Most recently, Liu et al.^[165] introduced a uniform and ultra-thin (~35 nm) Ag nano interlayer onto the surface of PEO/succinonitrile(SN)-based electrolytes via magnetron sputtering, which spontaneously reacted with Li metal to form a Li-Ag alloy interphase. The resulting AgLi-rich interlayer enhanced interfacial wettability and provided fast ion transport channels. Moreover, The AgLi interphase also suppressed the side reactions between SN and lithium metal, contributing to improved interface chemical stability. Benefiting from the alloy-rich and stable interfacial structure, the Ag-modified symmetric cells exhibited prolonged cycling stability over 1,700 h at 0.05 mA·cm^-2. In addition, ex situ coating of Al, Pt and ZnO layers has also been employed to generate Li-Al, Li-Pt and Li-Zn alloy interphases in situ during cycling^[166,167]. These alloy layers further accelerate interfacial Li⁺ transport and improve electrochemical performance. However, although these alloy interlayers effectively facilitate Li⁺ transport, their intrinsic electronic conductivity may compromise interface performance by inducing undesired lithium plating above the alloy layer or triggering electrolyte decomposition (e.g., PEO degradation), thereby posing challenges to long-term cycling stability.

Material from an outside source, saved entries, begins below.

(** The reply says what was decided. A client that reads the reply to a query
    finds the query's identifier, a response with the query's recursion bit and
    the outcome's code, the question's name and type, and exactly the addresses of
    the outcome, each under the question's name. *)
Theorem reply_reads_back q labels o :
  query_wf q -> name_ok labels -> dq_name q = join [46] labels ->
  Forall is_u32 (outcome_answers o) -> Z.of_nat (length (outcome_answers o)) < 65536 ->
  read_reply (build_response q o) =
    Some (mkReply (dq_id q) (response_flags q o) (dq_name q) (dq_qtype q)
            ((fun ip => (dq_name q, ip)) <$> outcome_answers o)).
Proof.
  intros (Hid & Hqt & Hqc) Hn Hname Hips Hcount. set (msg := build_response q o).
  set (an := Z.of_nat (length (outcome_answers o))) in *.
  assert (is_u16 (response_flags q o)) as Hfl.
  { unfold response_flags, is_u16. destruct (recursion_desired q), o; by split; vm_compute. }
  assert (u16 an = an) as Ean by (unfold an in *; word_lia).
  assert (is_u16 an /\ is_u16 1) as [Hanr H1] by (unfold is_u16, an in *; lia).
  set (hdr := be_bytes 2 (dq_id q) ++ be_bytes 2 (response_flags q o) ++ be_bytes 2 1 ++ be_bytes 2 an ++
    be_bytes 2 0 ++ be_bytes 2 0).
  set (recs := concat (answer_record <$> outcome_answers o)).
  assert (msg = hdr ++ wire_name labels ++ be_bytes 2 (dq_qtype q) ++ be_bytes 2 (dq_qclass q) ++ recs) as Hm.
  { unfold msg, build_response. rewrite Hname, encode_name_ok by apply Hn. unfold hdr. fold an. rewrite Ean. regroup. }
  assert (Z.of_nat (length hdr) = HEADER_LEN) as Hh by apply length_header.
  assert (holds_name msg HEADER_LEN labels) as Hq by (exists hdr; eexists; split; [exact Hm|done]).
  set (pre := hdr ++ wire_name labels ++ be_bytes 2 (dq_qtype q) ++ be_bytes 2 (dq_qclass q)).
  assert (HEADER_LEN + Z.of_nat (length (wire_name labels)) + 4 = Z.of_nat (length pre)) as Hpre
    by (unfold pre; rewrite !length_app, !length_be_bytes; lia).
  apply (read_reply_intro msg _ _ an _ (HEADER_LEN + Z.of_nat (length (wire_name labels)))).
  - eapply (get16_in msg []); [rewrite Hm; unfold hdr; regroup|at_offset|assumption].
  - eapply (get16_in msg (be_bytes 2 (dq_id q))); [rewrite Hm; unfold hdr; regroup|at_offset|assumption].
  - eapply (get16_in msg (be_bytes 2 (dq_id q) ++ be_bytes 2 (response_flags q o)));
      [rewrite Hm; unfold hdr; regroup|at_offset|assumption].
  - eapply (get16_in msg (be_bytes 2 (dq_id q) ++ be_bytes 2 (response_flags q o) ++ be_bytes 2 1));
      [rewrite Hm; unfold hdr; regroup|at_offset|assumption].
  - rewrite Hname. by apply read_name_wire.
  - eapply (get16_in msg (hdr ++ wire_name labels)); [rewrite Hm; regroup|rewrite length_app; lia|assumption].
  - rewrite Hpre, Hname. unfold an. rewrite Nat2Z.id.
    apply (read_records_ok labels msg _ pre []); [done|done| |done].
    fold recs. rewrite app_nil_r, Hm. unfold pre. regroup.
Qed.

To address the challenges posed by the electronic conductivity of pure alloy layers, Wang et al.^[168] constructed a LiF/Li₃Sb composite layer in situ by spraying the SbF₃-contained dimethoxyethane solution on fresh Li foil. Herein, the LiF component formed simultaneously with the Li₃Sb alloy bestows insulating qualities to the interface layer, preventing reduction of the Li ⁺ on the surface. Due to the improved mechanical stability and ionic diffusion rate at the interface, the SbF₃-modified Li (SbF₃@Li)|SbF₃@Li cell with PEO-Li_6.4La₃Zr_1.4Ta_0.6O₁₂ electrolyte can cycle stably for more than 300 h at 0.2 mA·cm^-2, while maintaining a stable interfacial structure between the electrolyte and SbF₃@Li. These results highlight that the suitable inorganic materials as ex situ coatings are essential for preventing the decomposition of polyether electrolytes as well as the formation and growth of dendrites.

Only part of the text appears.